In a report published by ESET on Tuesday, the Slovak internet security company said the attacks — dubbed “Operation Spalax” — began in 2020, with the modus operandi sharing some similarities to an APT group targeting the country since at least April 2018, but also different in other ways.
The overlaps come in the form of phishing emails, which have similar topics and pretend to come from some of the same entities that were used in a February 2019 operation disclosed by QiAnXin researchers, and subdomain names used for command-and-control (C2) servers.
However, the two campaigns diverge in the attachments used for phishing emails, the remote access trojans (RATs) deployed, and the C2 infrastructure employed to fetch the malware dropped.
The attack chain begins with the targets receiving phishing emails that lead to the download of malicious files, which are RAR archives hosted on OneDrive or MediaFire containing various droppers responsible for decrypting and running RATs such as Remcos, njRAT, and AsyncRAT on a victimized computer.

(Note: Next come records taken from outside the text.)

(* ===== verification/Subjects.v ===== *)
(** * Subjects of the message bus

    [src/packages/nats/src/threetears/nats/subjects.py]: every subject the platform publishes or listens
    on is built by one function of [Subjects], from the deployment's namespace [ns] and the ids it is
    given. [covers] is the broker's matching rule, as [_covers] of
    [src/packages/epoch/src/threetears/epoch/client.py] writes it down. The digest of a name, a SHA-256,
    is the parameter [digest_token]. *)

From Stdlib Require Import Ascii String Bool List NArith ZArith Lia.
From stdpp Require Import base list strings.
From S2P Require Import Prelude PyUuid Namespaces.

Open Scope string_scope.

Inductive SubjectKind := Point | Pattern | Reply.

Record Subject := mkSubject { path : string; kind : SubjectKind }.

Inductive subject_error := SubjectValueError.

(** [Subject.raw]. *)
Definition Subject_raw (full_subject : string) (kind : SubjectKind) : result Subject subject_error :=
  raise_if! negb (str_truthy full_subject) with SubjectValueError;; Ok (mkSubject full_subject kind).

Definition TOOL_POD_AUDIT_TOKEN : string := "tool_pod".
Definition CREDENTIAL_REFUSAL_SUBJECT_TOKEN : string := "credential-refused".
Definition CREDENTIAL_RENEWAL_SUBJECT_TOKEN : string := "credential-renew".

(** [_routing_token]. *)
Definition routing_token (pod_id : string) : string := String.concat "." (map sanitize_subject_segment (split_on "." pod_id)).
Lemma agent_deadletters_within a p u inbox : UUID_of_string a = Some u ->
  Forall (within ns (eq u) (pod_shared ns)) (deadletters ns (agent_pod_subscribe ns inbox a p) inbox).
Proof.
  intros Ha. apply deadletters_within. intros subject [Hin|Hin]%agent_subscribe_split.
  - unfold pod_broadcasts in Hin. rewrite !elem_of_cons in Hin. destruct Hin as [->|[->|Hin]]; [by left| |by right; left].
    right. right. left. apply in_shared_l. unfold pod_requests. listed.
  - right. right. right. exists u. split; [done|]. pose proof (agent_own_patterns a p u Ha) as Hf. rewrite Forall_forall in Hf. by apply Hf.
Qed.

Lemma agent_buckets_within u declared buckets : uuid_wf u ->
  result_all (map (fun suffix => do! bucket <- coordination_bucket_name ("agent_pod" ++ "-" ++ uuid_hex u) suffix ns;; kv_bucket_keys bucket true) declared) = Ok buckets ->
  Forall (resource_within ns (eq u) (pod_shared ns)) buckets.
Proof.
  intros Hu H. eapply result_all_Forall; [exact H|]. intros suffix r _ Hr. cbv beta in Hr. steps Hr. resources.
  eapply (pod_bucket_within (eq u) _ AGENT_POD u); [done|by left|done|exact E].
Qed.

Lemma agent_credential rq permissions : agent_pod_permissions ns rq = Ok permissions -> exists a u allow,
  rq_agent_id rq = Some a /\ UUID_of_string a = Some u /\ publish_allow permissions = Ok allow
  /\ Forall (within ns (eq u) (pod_shared ns)) allow
  /\ Forall (within ns (eq u) ((pp_inbox_prefix permissions ++ ".>")%string :: pod_broadcasts ns)) (subscribe_allow permissions).
Proof.
  unfold agent_pod_permissions. intros H. steps H. apply require_Ok in E as [-> _], E0 as [Hp _].
  apply agent_scope_Ok in E1 as (u & Ha & ->). pose proof (UUID_of_string_wf _ _ Ha) as Hu.
  assert (a2 = mkSubject (ns ++ ".audit." ++ "tool.call") Point) as -> by (by injection E2 as <-).
  unfold agent_config_kv_key in E3. unfold data_version_kv_key in E4. rewrite Ha in E3, E4. injection E3 as <-. injection E4 as <-.
  unroll E5. resources. unfold coordination_resources in E7. steps E7. apply agent_buckets_within in E6, E7; [|done..].
  revert H. set (inbox := inbox_prefix_for _ _). intros H.
  destruct (publish_allow_within ns (eq u) (pod_shared ns) permissions) as (allow & Hallow & Hwithin); [| |apply account_shared|].
  - apply Ok_inj in H as <-. cbn [pp_publish]. apply Forall_app. split; [by apply agent_publish_within|by apply agent_deadletters_within].
  - apply Ok_inj in H as <-. cbn [pp_js_resources]. rewrite !Forall_app. split_and!; [|done|done]. each.
    + by apply epochs_shared.
    + by apply config_within.
    + apply (scoped_within (eq u) _ _ _ AGENT_POD); auto. listed.
    + apply (scoped_within (eq u) _ _ _ AGENT_POD); auto. listed.
    + apply (scoped_within (eq u) _ _ _ AGENT_POD); auto. listed.
    + by apply (replies_within _ _ a u).
    + by apply versions_within.
  - exists a, u, allow. split_and!; [done|done|done|done|]. apply Ok_inj in H as <-. by apply agent_subscribe_within.
Qed.

(** *** The credential of a tool pod *)

Hypothesis Hdigest : forall name, one_token (digest_token name).

(** What a table of an agent's is granted as: its keys to read, and to write where the grant says so. *)
Definition table_grant (g : AgentTableGrant) : list string :=
  let bucket := ns ++ "-collections" in
  let key := "agent_pod-" ++ uuid_hex (tg_owner_agent_id g) ++ "." ++ tg_table g in
  app (if tg_writable g then ["$KV." ++ bucket ++ "." ++ key ++ ".>"] else [])
      ["$JS.API.DIRECT.GET." ++ kv_stream_name bucket ++ ".$KV." ++ bucket ++ "." ++ key ++ ".>"].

The phishing emails cover a wide range of topics, including those about driving infractions, attend court hearings, and take mandatory COVID-19 tests, thus increasing the likelihood that unsuspecting users will open the messages.
In an alternate scenario observed by ESET, the attackers were also found to use heavily obfuscated AutoIt droppers that used shellcode to decrypt the payload and another to inject it into an already running process.
The RATs not only come with capabilities for remote control but also to spy on targets by capturing keystrokes, recording screenshots, stealing clipboard data, exfiltrating sensitive documents, and even downloading and executing other malware.
ESET’s analysis also revealed a scalable C2 architecture operated using a Dynamic DNS service that allowed them to dynamically assign a domain name to an IP address from a pool of 70 different domain names and 24 IP addresses in the second half of 2020 alone.
“Targeted malware attacks against Colombian entities have been scaled up since the campaigns that were described last year,” the researchers concluded. “The landscape has changed from a campaign that had a handful of C2 servers and domain names to a campaign with very large and fast-changing infrastructure with hundreds of domain names used since 2019.”